WORK INSTRUCTION: Every record below needs to be retyped exactly as it appears.

Stored data:
━━━━━━━━━━━━━━━━━━━━━━━━━━━━━━

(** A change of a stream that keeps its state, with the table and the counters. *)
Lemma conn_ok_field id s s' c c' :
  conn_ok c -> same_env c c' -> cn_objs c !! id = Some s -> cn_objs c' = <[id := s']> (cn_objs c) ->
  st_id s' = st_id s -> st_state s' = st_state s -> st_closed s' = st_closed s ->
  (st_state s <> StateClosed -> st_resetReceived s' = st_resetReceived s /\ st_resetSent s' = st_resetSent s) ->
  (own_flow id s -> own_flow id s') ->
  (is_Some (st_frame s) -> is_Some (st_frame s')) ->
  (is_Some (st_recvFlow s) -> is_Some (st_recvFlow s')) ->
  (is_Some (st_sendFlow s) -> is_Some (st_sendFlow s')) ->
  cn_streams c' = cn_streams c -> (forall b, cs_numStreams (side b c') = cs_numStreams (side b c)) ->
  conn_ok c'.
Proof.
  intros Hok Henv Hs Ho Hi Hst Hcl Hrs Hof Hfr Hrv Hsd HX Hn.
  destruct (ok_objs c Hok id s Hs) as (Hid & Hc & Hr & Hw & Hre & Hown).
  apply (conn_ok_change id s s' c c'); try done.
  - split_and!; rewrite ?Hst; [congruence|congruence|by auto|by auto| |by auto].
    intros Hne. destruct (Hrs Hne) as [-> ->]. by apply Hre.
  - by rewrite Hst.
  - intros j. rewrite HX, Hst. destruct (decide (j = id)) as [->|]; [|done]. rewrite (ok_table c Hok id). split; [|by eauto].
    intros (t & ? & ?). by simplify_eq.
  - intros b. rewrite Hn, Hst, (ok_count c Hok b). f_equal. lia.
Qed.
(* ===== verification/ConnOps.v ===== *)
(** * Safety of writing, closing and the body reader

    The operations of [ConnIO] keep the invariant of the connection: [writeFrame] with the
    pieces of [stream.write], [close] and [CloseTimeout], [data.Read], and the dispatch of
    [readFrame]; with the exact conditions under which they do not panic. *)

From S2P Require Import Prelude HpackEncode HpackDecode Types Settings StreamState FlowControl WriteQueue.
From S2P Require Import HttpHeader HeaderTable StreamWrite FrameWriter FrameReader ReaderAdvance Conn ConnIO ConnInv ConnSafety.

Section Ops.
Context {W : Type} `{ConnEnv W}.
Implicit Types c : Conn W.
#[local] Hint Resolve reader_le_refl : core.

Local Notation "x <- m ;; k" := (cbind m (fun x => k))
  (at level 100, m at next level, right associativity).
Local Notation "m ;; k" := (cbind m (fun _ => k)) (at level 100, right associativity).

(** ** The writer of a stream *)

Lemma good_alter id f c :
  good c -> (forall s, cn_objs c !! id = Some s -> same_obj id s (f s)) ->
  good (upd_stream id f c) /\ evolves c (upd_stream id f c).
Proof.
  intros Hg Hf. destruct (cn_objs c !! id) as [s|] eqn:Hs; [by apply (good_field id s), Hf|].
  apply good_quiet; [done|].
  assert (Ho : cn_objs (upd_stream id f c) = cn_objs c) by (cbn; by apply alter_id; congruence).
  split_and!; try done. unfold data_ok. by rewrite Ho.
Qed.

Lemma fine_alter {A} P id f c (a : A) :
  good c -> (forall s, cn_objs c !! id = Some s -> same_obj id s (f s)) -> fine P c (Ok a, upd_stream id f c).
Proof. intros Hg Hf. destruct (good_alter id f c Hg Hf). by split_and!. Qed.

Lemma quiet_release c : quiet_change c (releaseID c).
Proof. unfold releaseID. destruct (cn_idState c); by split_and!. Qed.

━━━━━━━━━━━━━━━━━━━━━━━━━━━━━━

WRITTEN RESPONSE:
(** A change of a stream that keeps its state, with the table and the counters. *)
Lemma conn_ok_field id s s' c c' :
  conn_ok c -> same_env c c' -> cn_objs c !! id = Some s -> cn_objs c' = <[id := s']> (cn_objs c) ->
  st_id s' = st_id s -> st_state s' = st_state s -> st_closed s' = st_closed s ->
  (st_state s <> StateClosed -> st_resetReceived s' = st_resetReceived s /\ st_resetSent s' = st_resetSent s) ->
  (own_flow id s -> own_flow id s') ->
  (is_Some (st_frame s) -> is_Some (st_frame s')) ->
  (is_Some (st_recvFlow s) -> is_Some (st_recvFlow s')) ->
  (is_Some (st_sendFlow s) -> is_Some (st_sendFlow s')) ->
  cn_streams c' = cn_streams c -> (forall b, cs_numStreams (side b c') = cs_numStreams (side b c)) ->
  conn_ok c'.
Proof.
  intros Hok Henv Hs Ho Hi Hst Hcl Hrs Hof Hfr Hrv Hsd HX Hn.
  destruct (ok_objs c Hok id s Hs) as (Hid & Hc & Hr & Hw & Hre & Hown).
  apply (conn_ok_change id s s' c c'); try done.
  - split_and!; rewrite ?Hst; [congruence|congruence|by auto|by auto| |by auto].
    intros Hne. destruct (Hrs Hne) as [-> ->]. by apply Hre.
  - by rewrite Hst.
  - intros j. rewrite HX, Hst. destruct (decide (j = id)) as [->|]; [|done]. rewrite (ok_table c Hok id). split; [|by eauto].
    intros (t & ? & ?). by simplify_eq.
  - intros b. rewrite Hn, Hst, (ok_count c Hok b). f_equal. lia.
Qed.
(* ===== verification/ConnOps.v ===== *)
(** * Safety of writing, closing and the body reader

    The operations of [ConnIO] keep the invariant of the connection: [writeFrame] with the
    pieces of [stream.write], [close] and [CloseTimeout], [data.Read], and the dispatch of
    [readFrame]; with the exact conditions under which they do not panic. *)

From S2P Require Import Prelude HpackEncode HpackDecode Types Settings StreamState FlowControl WriteQueue.
From S2P Require Import HttpHeader HeaderTable StreamWrite FrameWriter FrameReader ReaderAdvance Conn ConnIO ConnInv ConnSafety.

Section Ops.
Context {W : Type} `{ConnEnv W}.
Implicit Types c : Conn W.
#[local] Hint Resolve reader_le_refl : core.

Local Notation "x <- m ;; k" := (cbind m (fun x => k))
  (at level 100, m at next level, right associativity).
Local Notation "m ;; k" := (cbind m (fun _ => k)) (at level 100, right associativity).

(** ** The writer of a stream *)

Lemma good_alter id f c :
  good c -> (forall s, cn_objs c !! id = Some s -> same_obj id s (f s)) ->
  good (upd_stream id f c) /\ evolves c (upd_stream id f c).
Proof.
  intros Hg Hf. destruct (cn_objs c !! id) as [s|] eqn:Hs; [by apply (good_field id s), Hf|].
  apply good_quiet; [done|].
  assert (Ho : cn_objs (upd_stream id f c) = cn_objs c) by (cbn; by apply alter_id; congruence).
  split_and!; try done. unfold data_ok. by rewrite Ho.
Qed.

Lemma fine_alter {A} P id f c (a : A) :
  good c -> (forall s, cn_objs c !! id = Some s -> same_obj id s (f s)) -> fine P c (Ok a, upd_stream id f c).
Proof. intros Hg Hf. destruct (good_alter id f c Hg Hf). by split_and!. Qed.

Lemma quiet_release c : quiet_change c (releaseID c).
Proof. unfold releaseID. destruct (cn_idState c); by split_and!. Qed.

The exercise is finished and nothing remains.